Today was a day of online classes that I helped coordinate by finding teachers, and it turned out to be a great deal of fun. I parked myself in front of the computer for the day, grabbed my embroidery project, and learned about Purgatory (which–no big surprise to me–was crystallized as a concept in the 13th century), watched three friends talk about scientific methods used for arts and sciences research and experimentation, and then, finally, had a nifty primer about mordants as used in dyeing–a topic I knew a bit about, but had never had a class on. In between the two last classes, I ran over to Firehouse to grab subs, which took a surprisingly long time and made me nearly 10 minutes late for the last class–but the sub was tasty, at least.

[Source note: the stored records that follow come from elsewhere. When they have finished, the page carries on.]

(* ===== verification/Ids.v ===== *)
(** * The textual form of identifiers ([id.go])

    Episodes, jobs and facts are named by uuids, whose text is another package's:
    here, a parser and a printer, related by what the package documents. *)

From S2P Require Import Prelude Types.

#[local] Open Scope Z_scope.

Section Ids.
(** [uuid.Parse] and [UUID.String]. *)
Context (Parse : string -> res N) (String_ : N -> string).

(** [ParseEpisodeID], [ParseJobID], [ParseFactID]: the zero identifier beside an error. *)
Definition ParseEpisodeID (s : string) : EpisodeID * option Error :=
  match Parse s with Err e => (0%N, Some e) | Ok id => (id, None) end.
Definition ParseJobID (s : string) : JobID * option Error :=
  match Parse s with Err e => (0%N, Some e) | Ok id => (id, None) end.
Definition ParseFactID (s : string) : FactID * option Error :=
  match Parse s with Err e => (0%N, Some e) | Ok id => (id, None) end.

Definition EpisodeID_String (id : EpisodeID) : string := String_ id.
Definition JobID_String (id : JobID) : string := String_ id.
Definition FactID_String (id : FactID) : string := String_ id.

(** [EpisodeID.MarshalText], [FactID.MarshalText]: they never fail. *)
Definition EpisodeID_MarshalText (id : EpisodeID) : res string := Ok (EpisodeID_String id).
Definition FactID_MarshalText (id : FactID) : res string := Ok (FactID_String id).

(** [UnmarshalText]: what the receiver holds afterwards, and the error. *)
Definition EpisodeID_UnmarshalText (text : string) (id : EpisodeID) : EpisodeID * option Error :=
  match ParseEpisodeID text with
  | (_, Some e) => (id, Some e)
  | (parsed, None) => (parsed, None)
  end.
Definition FactID_UnmarshalText (text : string) (id : FactID) : FactID * option Error :=
  match ParseFactID text with
  | (_, Some e) => (id, Some e)
  | (parsed, None) => (parsed, None)
  end.

(** What is written reads back, over whatever stood there; and text that is not an
    identifier leaves what stood there. *)
Lemma UnmarshalText_spec id :
  (forall n, Parse (String_ n) = Ok n) ->
  (exists text, EpisodeID_MarshalText id = Ok text /\ forall old, EpisodeID_UnmarshalText text old = (id, None)) /\
  (exists text, FactID_MarshalText id = Ok text /\ forall old, FactID_UnmarshalText text old = (id, None)) /\
  ParseJobID (JobID_String id) = (id, None) /\
  forall text e old, Parse text = Err e ->
    EpisodeID_UnmarshalText text old = (old, Some e) /\ FactID_UnmarshalText text old = (old, Some e) /\
    (ParseEpisodeID text).1 = 0%N.
Proof.
  intros Hp. split_and!.
  - eexists. split; [done|]. intros old. unfold EpisodeID_UnmarshalText, ParseEpisodeID, EpisodeID_String. by rewrite Hp.
  - eexists. split; [done|]. intros old. unfold FactID_UnmarshalText, ParseFactID, FactID_String. by rewrite Hp.
  - unfold ParseJobID, JobID_String. by rewrite Hp.
  - intros text e old He. unfold EpisodeID_UnmarshalText, FactID_UnmarshalText, ParseEpisodeID, ParseFactID. by rewrite He.
Qed.
End Ids.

Then was my prepurchased Hamilton Philharmonic performance of a concert programme including the Shostakovich Quartet no. 8–which the performers, who are not (to my knowledge) a regular string quartet, performed quite effectively, particularly the cellist and the first violinist. But there were some other very intriguing works presented as well, including some Bach for solo violin and two very intriguing contemporary works by Vincent Ho and Reena Esmail. The later relied on the classical Indian raga or raag known as Charukesi, associated with “pathos and devotion.” As I learned just tonight, raga are somewhat akin to Western musical scales or modes, but are much more numerous and varied (containing different numbers of notes, for instance). There was also some glorious Prokofiev, a Sonata for Two Violins, premiered in 1932 by two violinists instantly recognizable to me – Dmitry Tsyganov and Vladimir Shirinsky of the Beethoven Quartet, the same quartet favoured by Shostakovich for his quartet premieres. I thought this time I’d give Prokofiev some love–he is my third-favourite Russian-born composer, after Shostakovich and Stravinsky, after all, and I quite enjoyed this work. And I was happy to support my local orchestra.
I don’t know why, but in the past couple of days I’ve had the urge to indulge in a little nostalgia and listen to some “beautiful music” from my childhood days. This is the stuff commonly known as Muzak or elevator music; I’ve written about it before. It has its charms, much in the same way that process cheese food (“Velveeta”) does for making grilled cheese sandwiches. It certainly brings back memories of avocado green appliances, smocked dresses, bright orange Barbie campers, and those “digital” clock radios with the flip mechanisms. Maybe it just reminds me of my mom.